Nowymi informacjami podzieliła się „Rzeczpospolita”, która podkreśla, że ujawnia je „kierując się ważnym interesem społecznym i rangą sprawy”.
Wedle ustaleń dziennikarzy, oficjalnym powodem odebrania prof. Cenckiewiczowi poświadczeń bezpieczeństwa miało być zatajenie przez niego w ankiecie bezpieczeństwa osobowego z 2021 roku informacji na temat przyjmowania leku działającego na ośrodkowy układ nerwowy. Historyk zaprzeczył w ankiecie, by zażywał w przeszłości „środek odurzający lub substancję psychotropową”. Na tej podstawie SKW uznała, że prof. Cenckiewicz podał nieprawdę.
Decyzję kontrwywiadu podtrzymał premier Donald Tusk. Podważył ją jednak sąd, który ustalił, że dolegliwość, na którą leczył się historyk, w żaden sposób nie wpływa na sprawność jego umysłu i stan psychiki.

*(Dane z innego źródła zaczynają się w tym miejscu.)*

(** * FluffyTagProcessor: a shallow embedding of [fluffytagprocessor/processor.py]

    The streaming tag scanner of the repository is embedded as a state and
    exception monad over the processor object and an abstract "world" that
    user callbacks act on.  Python [str] values are [string]; a [List[str]]
    buffer of one-character strings is a [list ascii]; a character is an
    [ascii], read as the code point 0..255; [Dict[str, _]] is a [gmap string _];
    Python [int] is [Z]. *)

From Stdlib Require Import ZArith Ascii String List Bool Lia.
From stdpp Require Import base option list strings gmap.

Local Open Scope string_scope.
Local Open Scope Z_scope.

(** ** Characters and the [str] methods the scanner uses *)

Definition chr (n : nat) : ascii := ascii_of_nat n.
Definition ord (c : ascii) : nat := nat_of_ascii c.

Definition lt_char : ascii := chr 60.        (* '<' *)
Definition gt_char : ascii := chr 62.        (* '>' *)
Definition slash_char : ascii := chr 47.     (* '/' *)
Definition lbrace_char : ascii := chr 123.   (* '{' *)
Definition rbrace_char : ascii := chr 125.   (* '}' *)
Definition dquote_char : ascii := chr 34.    (* the double quote *)
Definition squote_char : ascii := chr 39.    (* the single quote *)
Definition eq_char : ascii := chr 61.        (* '=' *)
Definition newline_char : ascii := chr 10.

Definition char_eqb (a b : ascii) : bool := Ascii.eqb a b.

Definition between (lo hi n : nat) : bool := (Nat.leb lo n && Nat.leb n hi)%bool.

(** [str.isspace] (and the regex class [\s]) on the code points 0..255. *)
Definition is_space (c : ascii) : bool :=
  let n := ord c in
  (between 9 13 n || between 28 32 n || Nat.eqb n 133 || Nat.eqb n 160)%bool.

(** The regex class [\w] on the code points 0..255. *)
Definition is_word (c : ascii) : bool :=
  let n := ord c in
  (between 48 57 n || between 65 90 n || Nat.eqb n 95 || between 97 122 n
   || Nat.eqb n 170 || between 178 179 n || Nat.eqb n 181 || between 185 186 n
   || between 188 190 n || between 192 214 n || between 216 246 n
   || between 248 255 n)%bool.

Definition is_quote (c : ascii) : bool :=
  (char_eqb c dquote_char || char_eqb c squote_char)%bool.

(** A one-character [str]. *)
Definition str1 (c : ascii) : string := String c EmptyString.

(** [''.join(buf)] and [for char in s]. *)
Definition join (buf : list ascii) : string := string_of_list_ascii buf.
Definition chars (s : string) : list ascii := list_ascii_of_string s.

Fixpoint lstrip_chars (l : list ascii) : list ascii :=
  match l with
  | c :: l' => if is_space c then lstrip_chars l' else l
  | [] => []
  end.

Definition rstrip_chars (l : list ascii) : list ascii :=
  rev (lstrip_chars (rev l)).

(** [s.strip()] *)
Definition strip (s : string) : string :=
  join (rstrip_chars (lstrip_chars (chars s))).

(** Truthiness of a [str]: [not s] holds exactly of the empty string. *)
Definition str_is_empty (s : string) : bool :=
  match s with EmptyString => true | String _ _ => false end.

Fixpoint prefix_chars (p l : list ascii) : bool :=
  match p, l with
  | [], _ => true
  | a :: p', b :: l' => (char_eqb a b && prefix_chars p' l')%bool
  | _ :: _, [] => false
  end.
(** * Ara (confiture-rest-api): audit service and audits controller

    A shallow embedding of [src/audits/audit.service.ts] and
    [src/audits/audits.controller.ts].

    - JavaScript numbers are IEEE 754 binary64 values: Rocq's primitive
      floats, so [/], [*] and [Math.round] compute what the engine computes.
    - The relational store is a record of tables; a table is the list of its
      rows together with the next value of its [autoincrement()] sequence.
    - A Prisma call is a function from the store to either a thrown
      exception or a value and the next store; [$transaction] keeps the
      store it started from when a member throws.
    - The criteria catalogue ([./criteria]) and the RGAA topics
      ([../rgaa.json]) are not part of the sources: they are parameters.

    And of the results store of the web application ([useResultsStore]):

    - An object whose property names are array indices is the list of its
      properties in ascending order of the index.
    - An action takes what the request it awaits gave and returns its
      outcome with the stores afterwards. *)

From Stdlib Require Import ZArith NArith List Lia Bool String Ascii.
From Stdlib Require Import Permutation Sorted.
From Stdlib Require Import Decimal DecimalString DecimalZ.
From Stdlib Require Import PrimFloat FloatOps Uint63.
Import ListNotations.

Sąd wskazał też, że przyjmowany przez niego lek nie jest lekiem psychotropowym, wobec czego nie podlegał pod zadane w ankiecie pytanie. Wobec tego, jak podkreślił sąd, prof. Cenckiewicz nie wprowadził SKW w błąd i odpowiedział na pytanie zgodnie z prawdą. Wyrok jest nieprawomocny. Kasację do NSA skierował szef rządu.
Publikację „Rzeczpospolitej” skomentował w mediach społecznościowych sam szef BBN.
- „Jak się komuś Oczki z Łubianką i SKW z FSB pomyli to mamy takie bezprawie! Ale tu jest Polska! A za czyny bezprawne przebrane w decyzje administracyjne państwa polskiego - odpowiecie!”
- podkreślił.
Jak się komuś Oczki z Łubianką i SKW z FSB pomyli to mamy takie bezprawie!
— Sławomir Cenckiewicz (@Cenckiewicz) October 20, 2025
Ale tu jest Polska! A za czyny bezprawne przebrane w decyzje administracyjne państwa polskiego - odpowiecie!